Setting	KL ↓	Description
LDLQ (\(H_O = I, H_I = H_1\))	Baseline	YAQA degenerate case
Sketch A, 1-step power iteration	Medium	Initialized with \(H_1\)
Sketch A, 3-step power iteration	Excellent	Empirical convergence step
Sketch B, 2K sequences	Excellent	SOTA within 1 GPU-hour
Sketch B, 64K sequences	Best	30 GPU-hours
GuidedQuant, >4 blocks	No improvement	Lacks output-side feedback

Key Findings¶

Empirically, \(H_O\) is approximately low-rank, which perfectly matches the theoretical condition where the YAQA bound strictly outperforms LDLQ.
Sketch B outperforms Sketch A after just one round of power iteration, indicating that true Fisher variance and sequence-level estimation are manageable—strict convergence is not required.
YAQA achieves SOTA with very little data (2K sequences, 1 GPU-hour), a significant selling point for PTQ practicality.
The result that KL is lower than QAT is counter-intuitive but theoretically consistent: QAT uses first-order descent and may hit local optima, while YAQA performs "optimal one-shot rounding inside the Hessian ellipsoid," avoiding optimization difficulties.

Highlights & Insights¶

First end-to-end KL upper bound: Transforms the choice of Hessian sketch into a clear mathematical task of maximizing cosine similarity and controlling incoherence/rank.
SND framework unifies existing methods: GPTQ, LDLQ, and GuidedQuant can all be viewed through the SND/Kronecker lens, clarifying who has output-side feedback and who does not.
Synergy of Kronecker + Power Iteration: Low SND determines speed, cosine similarity determines quality, and power iteration is the optimal tool for Kronecker approximation; they fit together naturally.
True Fisher vs. Empirical Fisher: YAQA notes that for KL objectives, true Fisher (sampling logits) must be used instead of empirical Fisher (task loss) to avoid directional bias.

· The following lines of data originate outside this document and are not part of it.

Lemma owner_unique s id1 id2 a b p : pinv s ->
  arenas s !! id1 = Some a -> arenas s !! id2 = Some b -> in_array a p -> in_array b p -> id1 = id2.
Proof.
  intros Hi Ha Hb (i & Hi1 & ->) (j & Hj & E). destruct (decide (id1 = id2)) as [|Hne]; [done|exfalso].
  destruct (pi_apart s Hi id1 id2 a b Ha Hb Hne); unfold page_at, sizeof_vm_page in *; lia.
Qed.

Lemma array_length a (l : list Z) : 0 <= page_count a -> NoDup l -> (forall p, p ∈ l -> in_array a p) ->
  Z.of_nat (length l) <= page_count a.
Proof.
  intros Hp Hnd Hin.
  assert (length l <= length ((fun i => page_at a (Z.of_nat i)) <$> seq 0 (Z.to_nat (page_count a))))%nat as Hl.
  { apply NoDup_incl_length; [by apply NoDup_ListNoDup|]. intros p Hpl%list_elem_of_In.
    destruct (Hin p Hpl) as (i & Hi & ->). apply list_elem_of_In, list_elem_of_fmap. exists (Z.to_nat i).
    split; [f_equal; lia|]. apply elem_of_seq. lia. }
  rewrite length_fmap, length_seq in Hl. lia.
Qed.

Lemma page_count_pos bound a : arena_ok bound a -> 0 < page_count a < 2 ^ 52 + 1.
Proof.
  intros [_ [q Hq] H _]. unfold page_count. change PAGE_SIZE with 4096. rewrite Hq, Z.div_mul by lia. lia.
Qed.

Lemma free_length s id a : pinv s -> arenas s !! id = Some a ->
  Z.of_nat (length (fq (plists s) (FreeList id))) <= page_count a < 2 ^ 52 + 1.
Proof.
  intros Hi Ha. pose proof (page_count_pos _ a (pi_arena s Hi id a Ha)). split; [|lia].
  apply array_length; [lia|apply (wf_nodup _ (pi_wf s Hi))|]. intros p (b & Hb & Hp & _)%(pi_free s Hi). by simplify_eq.
Qed.

Lemma recount_lookup id d m id' : recount id d m !! id' =
  if decide (id = id') then (fun a => set_free_count (u64 (a_free_count a + d)) a) <$> m !! id' else m !! id'.
Proof. unfold recount. case_decide; [subst; apply lookup_alter_eq|by apply lookup_alter_ne]. Qed.

(** Everything about an arena but its count is as before. *)
Lemma recount_Some id d m id' a : recount id d m !! id' = Some a ->
  exists a0, m !! id' = Some a0 /\ a = set_free_count (a_free_count a) a0 /\
    a_free_count a = (if decide (id = id') then u64 (a_free_count a0 + d) else a_free_count a0).
Proof.
  rewrite recount_lookup. case_decide; intros E.
  - apply fmap_Some in E as (a0 & E & ->). by exists a0.
  - exists a. by destruct a.
Qed.

Lemma recount_is_Some id d m id' : is_Some (recount id d m !! id') <-> is_Some (m !! id').
Proof. rewrite recount_lookup. case_decide; [by rewrite fmap_is_Some|done]. Qed.

Lemma recount_priority id d s s' id' : arenas s' = recount id d (arenas s) -> priority_of s' id' = priority_of s id'.
Proof.
  intros E. unfold priority_of. rewrite E, recount_lookup. case_decide; [|done]. by destruct (arenas s !! id').
Qed.

(** What a change of the count and of the pages keeps. *)
Lemma pinv_recount s s' id d : pinv s ->
  arena_list s' = arena_list s -> arenas s' = recount id d (arenas s) -> boot_alloc_end s' = boot_alloc_end s ->
  (forall p, is_Some (pages s !! p) -> is_Some (pages s' !! p)) ->
  wf (plists s') ->
  (forall id' p, p ∈ fq (plists s') (FreeList id') <->
     exists a, arenas s !! id' = Some a /\ in_array a p /\ pages s' !! p = Some VM_PAGE_STATE_FREE) ->
  (forall l p, p ∈ fq (plists s') (CallerList l) ->
     exists id' a st, arenas s !! id' = Some a /\ in_array a p /\ pages s' !! p = Some st /\ st <> VM_PAGE_STATE_FREE) ->
  (forall id' a, arenas s !! id' = Some a -> (if decide (id = id') then u64 (a_free_count a + d) else a_free_count a) =
     Z.of_nat (length (fq (plists s') (FreeList id')))) ->
  pinv s'.
Proof.
  intros Hi El Ea Eb Hp Hwf Hf Hu Hc.
  assert (forall id' a0 p, arenas s !! id' = Some a0 -> in_array a0 p ->
    exists a, arenas s' !! id' = Some a /\ in_array a p) as Hup.
  { intros id' a0 p E Hin. rewrite Ea, recount_lookup. case_decide; [|by exists a0].
    rewrite E. simpl. eexists. split; [done|]. exact Hin. }
  split.
  - intros id'. rewrite El, Ea, recount_is_Some. apply (pi_arenas s Hi).
  - rewrite El. split; [apply (pi_order s Hi)|].
    rewrite (list_fmap_ext _ (priority_of s)); [apply (pi_order s Hi)|]. intros ? x _. by eapply recount_priority.
  - rewrite Eb. apply (pi_boot s Hi).
  - intros id' a E. rewrite Ea in E. apply recount_Some in E as (a0 & E & -> & _). rewrite Eb.
    destruct (pi_arena s Hi id' a0 E). split; done.
  - intros id1 id2 a b E1 E2 Hne. rewrite Ea in E1, E2.
    apply recount_Some in E1 as (a0 & E1 & -> & _). apply recount_Some in E2 as (b0 & E2 & -> & _).
    apply (pi_apart s Hi id1 id2 a0 b0 E1 E2 Hne).
  - intros id' a p E Hin. rewrite Ea in E. apply recount_Some in E as (a0 & E & E' & _).
    rewrite E' in Hin. apply Hp. by apply (pi_pages s Hi id' a0 p).
  - done.
  - intros id' p. rewrite Hf. split.
    + intros (a0 & E & Hin & Hst). destruct (Hup id' a0 p E Hin) as (a & E' & Hin'). by exists a.
    + intros (a & E & Hin & Hst). rewrite Ea in E. apply recount_Some in E as (a0 & E & E' & _).
      rewrite E' in Hin. by exists a0.
  - intros l p (id' & a0 & st & E & Hin & Hst)%Hu. destruct (Hup id' a0 p E Hin) as (a & E' & Hin'). by exists id', a, st.
  - intros id' a E. rewrite Ea in E. apply recount_Some in E as (a0 & E & _ & ->). by apply Hc.
Qed.

Lemma fq_onto ol p F k : fq (onto ol p F) k = fq F k ++ (if decide (CallerList <$> ol = Some k) then [p] else []).
Proof.
  destruct ol as [l|]; cbn [onto]; [|by rewrite decide_False, app_nil_r by done].
  rewrite fq_add_tail. destruct (decide (CallerList l = k)) as [<-|Hne].
  - by rewrite decide_True.
  - rewrite decide_False, app_nil_r; [done|]. cbn. congruence.
Qed.

Lemma wf_onto ol p F : wf F -> in_list p F = false -> wf (onto ol p F).
Proof. intros. destruct ol; [by apply wf_add_tail|done]. Qed.

(** The lists after a page was taken. *)
Lemma grab_free id p ol s id' : fq (plists (grab id p ol s)) (FreeList id') = fq (del p (plists s)) (FreeList id').
Proof. simpl. rewrite fq_onto, decide_False, app_nil_r; [done|]. by destruct ol. Qed.

Lemma grab_caller s id p ol l : pinv s -> p ∈ fq (plists s) (FreeList id) ->
  fq (plists (grab id p ol s)) (CallerList l) = fq (plists s) (CallerList l) ++ (if decide (ol = Some l) then [p] else []).
Proof.
  intros Hi Hp. simpl. rewrite fq_onto, fq_del_other.
  - f_equal. destruct ol as [l'|]; [|done]. destruct (decide (l' = l)) as [->|].
    + by rewrite !decide_True.
    + rewrite !decide_False; [done|congruence|]. cbn. congruence.
  - intros Hp'. by pose proof (wf_one _ (pi_wf s Hi) _ _ _ Hp Hp').
Qed.

Lemma del_length s k p : pinv s -> p ∈ fq (plists s) k ->
  (length (fq (plists s) k) = 1 + length (fq (del p (plists s)) k))%nat.
Proof.
  intros Hi (l1 & l2 & E)%list_elem_of_split.
  rewrite (fq_del_mid k p (plists s) l1 l2 (pi_wf s Hi) E), E, !length_app. simpl. lia.
Qed.

Lemma grab_pinv s id p ol : pinv s -> p ∈ fq (plists s) (FreeList id) -> pinv (grab id p ol s).
Proof.
  intros Hi Hp. pose proof Hp as (a & Ha & Hin & Hst)%(pi_free s Hi).
  eapply (pinv_recount s _ id (-1) Hi); [done..| | | | |].
  - intros q Hq. simpl. rewrite lookup_insert. by case_decide.
  - simpl. apply wf_onto; [apply wf_del, Hi|apply in_list_del].
  - intros id' q. rewrite grab_free, elem_of_fq_del, (pi_free s Hi). simpl. split.
    + intros (Hne & b & Hb & Hq). exists b. by rewrite lookup_insert_ne by done.
    + intros (b & Hb & Hq & E). apply lookup_insert_Some in E as [[? ?]|[? E]]; [done|]. naive_solver.
  - intros l q. simpl. rewrite fq_onto, elem_of_app, elem_of_fq_del. intros [[Hne Hq]|Hq].
    + destruct (pi_used s Hi l q Hq) as (id' & b & st & ? & ? & ? & ?). exists id', b, st.
      by rewrite lookup_insert_ne by done.
    + assert (q = p) as -> by (case_decide; set_solver +Hq). exists id, a, VM_PAGE_STATE_ALLOC. by rewrite lookup_insert_eq.
  - intros id' b Hb. rewrite grab_free, (pi_count s Hi id' b Hb).
    pose proof (free_length s id' b Hi Hb) as Hlen. case_decide as Hid.
    + subst id'. rewrite (del_length s (FreeList id) p Hi Hp) in *. rewrite u64_small; lia.
    + rewrite fq_del_other; [done|]. intros Hp'. pose proof (wf_one _ (pi_wf s Hi) _ _ _ Hp Hp'). congruence.
Qed.

Lemma give_pinv s id a p st : pinv s -> arenas s !! id = Some a -> in_array a p ->
  pages s !! p = Some st -> st <> VM_PAGE_STATE_FREE -> pinv (give id p s).
Proof.
  intros Hi Ha Hin Hst Hne.
  assert (forall id', p ∉ fq (plists s) (FreeList id')) as Hnf.
  { intros id' (b & _ & _ & E)%(pi_free s Hi). congruence. }
  eapply (pinv_recount s _ id 1 Hi); [done..| | | | |].
  - intros q Hq. simpl. rewrite lookup_insert. by case_decide.
  - simpl. apply wf_add_head; [apply wf_del, Hi|apply in_list_del].
  - intros id' q. simpl. rewrite fq_add_head. transitivity ((id' = id /\ q = p) \/ q ∈ fq (del p (plists s)) (FreeList id')).
    { case_decide; [simplify_eq|]; set_solver. }
    rewrite elem_of_fq_del, (pi_free s Hi). split.
    + intros [[-> ->]|(Hq & b & Hb & Hinb & E)]; [exists a|exists b].
      * by rewrite lookup_insert_eq.
      * by rewrite lookup_insert_ne by done.
    + intros (b & Hb & Hinb & E). apply lookup_insert_Some in E as [[<- _]|[? E]]; [left|naive_solver].
      split; [|done]. by apply (owner_unique s id' id b a p).
  - intros l q. simpl. rewrite fq_add_head, decide_False, elem_of_fq_del by done. intros [Hq Hl].
    destruct (pi_used s Hi l q Hl) as (id' & b & st' & ? & ? & ? & ?). exists id', b, st'. by rewrite lookup_insert_ne by done.
  - intros id' b Hb. simpl. rewrite fq_add_head, fq_del_other, (pi_count s Hi id' b Hb) by done.
    case_decide; [subst id'; rewrite decide_True by done|by rewrite decide_False by congruence].
    rewrite Ha in Hb. injection Hb as <-. assert (Z.of_nat (length (p :: fq (plists s) (FreeList id))) <= page_count a) as Hlen.
    { pose proof (page_count_pos _ a (pi_arena s Hi id a Ha)).
      apply array_length; [lia| |].
      - constructor; [done|apply Hi].
      - intros q [->|Hq]%elem_of_cons; [done|]. apply (pi_free s Hi) in Hq as (b' & Hb' & ? & _). by simplify_eq. }
    pose proof (free_length s id a Hi Ha) as Hlb. cbn [length] in Hlen |- *. rewrite u64_small; lia.
Qed.

(** ** Steps of the loops *)

Lemma get_arena_wp id a Q s : arenas s !! id = Some a -> Q a s -> wp (get_arena id) Q s.
Proof. intros E HQ. unfold get_arena. repeat wp_step; [exact E|done]. Qed.

Lemma remove_head_nil k Q s : fq (plists s) k = [] -> Q None s -> wp (remove_head k) Q s.
Proof. intros E HQ. unfold remove_head. do 2 wp_step. rewrite E. by wp_step. Qed.

Lemma unlink_wp p k Q s : p ∈ fq (plists s) k -> Q tt (set_plists (del p (plists s)) s) -> wp (unlink p) Q s.
Proof.
  intros Hp HQ. unfold unlink. do 2 wp_step. rewrite (proj2 (in_list_spec p (plists s))) by eauto. by wp_step.
Qed.

Lemma remove_head_cons k p l Q s : fq (plists s) k = p :: l ->
  Q (Some p) (set_plists (del p (plists s)) s) -> wp (remove_head k) Q s.
Proof.
  intros E HQ. unfold remove_head. do 2 wp_step. rewrite E. wp_step. apply (unlink_wp p k); [rewrite E; set_solver +|].
  by wp_step.
Qed.

Lemma page_is_free_wp p st Q s : pages s !! p = Some st -> Q (is_free st) s -> wp (page_is_free p) Q s.
Proof. intros E HQ. unfold page_is_free, get_page. repeat wp_step; [exact E|]. done. Qed.

Lemma link_tail_wp k p Q s : in_list p (plists s) = false ->
  Q tt (set_plists (add_tail k p (plists s)) s) -> wp (link_tail k p) Q s.
Proof. intros E HQ. unfold link_tail. do 2 wp_step. rewrite E. by wp_step. Qed.

Lemma link_head_wp k p Q s : in_list p (plists s) = false ->
  Q tt (set_plists (add_head k p (plists s)) s) -> wp (link_head k p) Q s.
Proof. intros E HQ. unfold link_head. do 2 wp_step. rewrite E. by wp_step. Qed.

Lemma free_page_state s id p : pinv s -> p ∈ fq (plists s) (FreeList id) ->
  pages s !! p = Some VM_PAGE_STATE_FREE /\ in_list p (plists s) = true.
Proof. intros Hi Hp. split; [by apply (pi_free s Hi) in Hp as (a & _ & _ & ?)|]. apply in_list_spec. eauto. Qed.

(** ** The pages there are, in the order they are handed out *)

Definition avail_of (flags : Z) (s : pmm) (id : nat) : list (nat * Z) :=
  match arenas s !! id with
  | Some a => if skip_arena flags a then [] else pair id <$> fq (plists s) (FreeList id)
  | None => []
  end.

Definition avail_in (flags : Z) (s : pmm) (l : list nat) : list (nat * Z) := l ≫= avail_of flags s.

Definition avail (flags : Z) (s : pmm) : list (nat * Z) := avail_in flags s (arena_list s).

Fixpoint grabs (ol : option nat) (ips : list (nat * Z)) (s : pmm) : pmm :=
  match ips with [] => s | (id, p) :: ips => grabs ol ips (grab id p ol s) end.

(** Pages that can be taken one after the other. *)
Definition takeable (s : pmm) (ips : list (nat * Z)) : Prop :=
  NoDup ips.*2 /\ forall id p, (id, p) ∈ ips -> p ∈ fq (plists s) (FreeList id).

Lemma takeable_nil s : takeable s [].
Proof. split; [constructor|set_solver]. Qed.

Lemma takeable_cons s id p ol ips : pinv s -> takeable s ((id, p) :: ips) ->
  p ∈ fq (plists s) (FreeList id) /\ takeable (grab id p ol s) ips.
Proof.
  intros Hi [Hnd Hin]. split; [apply Hin; set_solver +|]. apply NoDup_cons in Hnd as [Hn Hnd]. split; [done|].
  intros id' q Hq. rewrite grab_free, elem_of_fq_del. split; [|apply Hin; set_solver +Hq].
  intros ->. apply Hn. apply list_elem_of_fmap. by exists (id', p).
Qed.
(* ===== verification/PmmSpec.v ===== *)
(** * The promises of the page allocator

    The searches of [pmm_alloc_contiguous] and [pmm_alloc_range], freeing, new arenas and the
    pages of the kernel, and the theorems about [vm/pmm.c]: it never faults and stays
    well-formed, what it allocates is exactly what it should, and what is freed is as before. *)

From stdpp Require Import base gmap list numbers sorting relations.
From S2P Require Import Prelude ListNode Align Pmm.
Import Family.

Section inv.
Implicit Types (s : pmm) (a b : pmm_arena) (id : nat) (p : Z).

(** ** Runs of free pages *)

Definition run_free (s : pmm) (a : pmm_arena) (start count : Z) : Prop :=
  forall j, start <= j < start + count -> pages s !! page_at a j = Some VM_PAGE_STATE_FREE.

Fixpoint run_pages (a : pmm_arena) (i : Z) (n : nat) : list Z :=
  match n with O => [] | S n => page_at a i :: run_pages a (i + 1) n end.

Lemma elem_of_run_pages a n p : forall i, p ∈ run_pages a i n <-> exists j, i <= j < i + Z.of_nat n /\ p = page_at a j.
Proof.
  induction n as [|n IH]; intros i; simpl.
  - split; [set_solver|]. intros (j & Hj & _). lia.
  - rewrite elem_of_cons, IH. split.
    + intros [->|(j & Hj & ->)]; [exists i|exists j]; (split; [lia|done]).
    + intros (j & Hj & ->). destruct (decide (j = i)) as [->|]; [by left|]. right. exists j. split; [lia|done].
Qed.

Lemma run_pages_length a n : forall i, length (run_pages a i n) = n.
Proof. induction n as [|n IH]; intros i; simpl; [done|]. by rewrite IH. Qed.

Lemma run_pages_nodup a n : forall i, NoDup (run_pages a i n).
Proof.
  induction n as [|n IH]; intros i; simpl; constructor; [|apply IH].
  intros (j & Hj & E%page_at_inj)%elem_of_run_pages. lia.
Qed.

Limitations & Future Work¶

Discussions are limited to weight-only PTQ; migration to activation and KV-cache quantization is not explored.
The 30 GPU-hour cost for Sketch B remains heavy for 70B+ models; exploring aggressive sparsification or low-rank approximations to reduce cost further is needed.
The bound still contains incoherence/trace terms where rank is unconstrained; future work controlling the effective rank of \(H_O, H_I\) would tighten the theory.
Global Hessian behavior for non-linear layers (e.g., Attention Softmax) and fine-grained cross-layer coupling are not yet deeply analyzed.

vs GPTQ / LDLQ: Equivalent to YAQA's degenerate case (\(H_O = I, H_I = H_1\)); YAQA provides a strictly tighter bound when \(H_O\) is low-rank.
vs GuidedQuant / SqueezeLLM: Both attempt to transcend \(H_1\) but use empirical Fisher and block-diagonal approximations lacking output feedback; YAQA wins via true Fisher + Kronecker and a theoretical bound.
vs QAT / DiscQuant / PV-Tuning: While QAT requires long training, YAQA proves that a single pass of power iteration can exceed QAT accuracy, bolstering confidence in PTQ paths.
vs Shampoo / KFAC: Shares the Hessian sketch concept (Kronecker + power iteration), but while those are for preconditioning optimizers, YAQA uses them to determine the rounding direction in PTQ.

Rating¶

Novelty: ⭐⭐⭐⭐⭐ First to anchor quantization algorithms with an end-to-end KL bound and provide a provable algorithm-theory loop via SND/Kronecker.
Experimental Thoroughness: ⭐⭐⭐⭐⭐ Covers multiple Llama/Gemma scales and bit configurations, outperforming LDLQ, GuidedQuant, and QAT, with detailed ablation on data requirements.
Writing Quality: ⭐⭐⭐⭐ Theoretical derivations are clear, though the dense SND/Kronecker arguments present a high entry barrier; the appendix handles many details.
Value: ⭐⭐⭐⭐⭐ Highly practical for LLM deployment: pushes quality to exceed QAT with zero additional inference cost, marking a significant step for PTQ.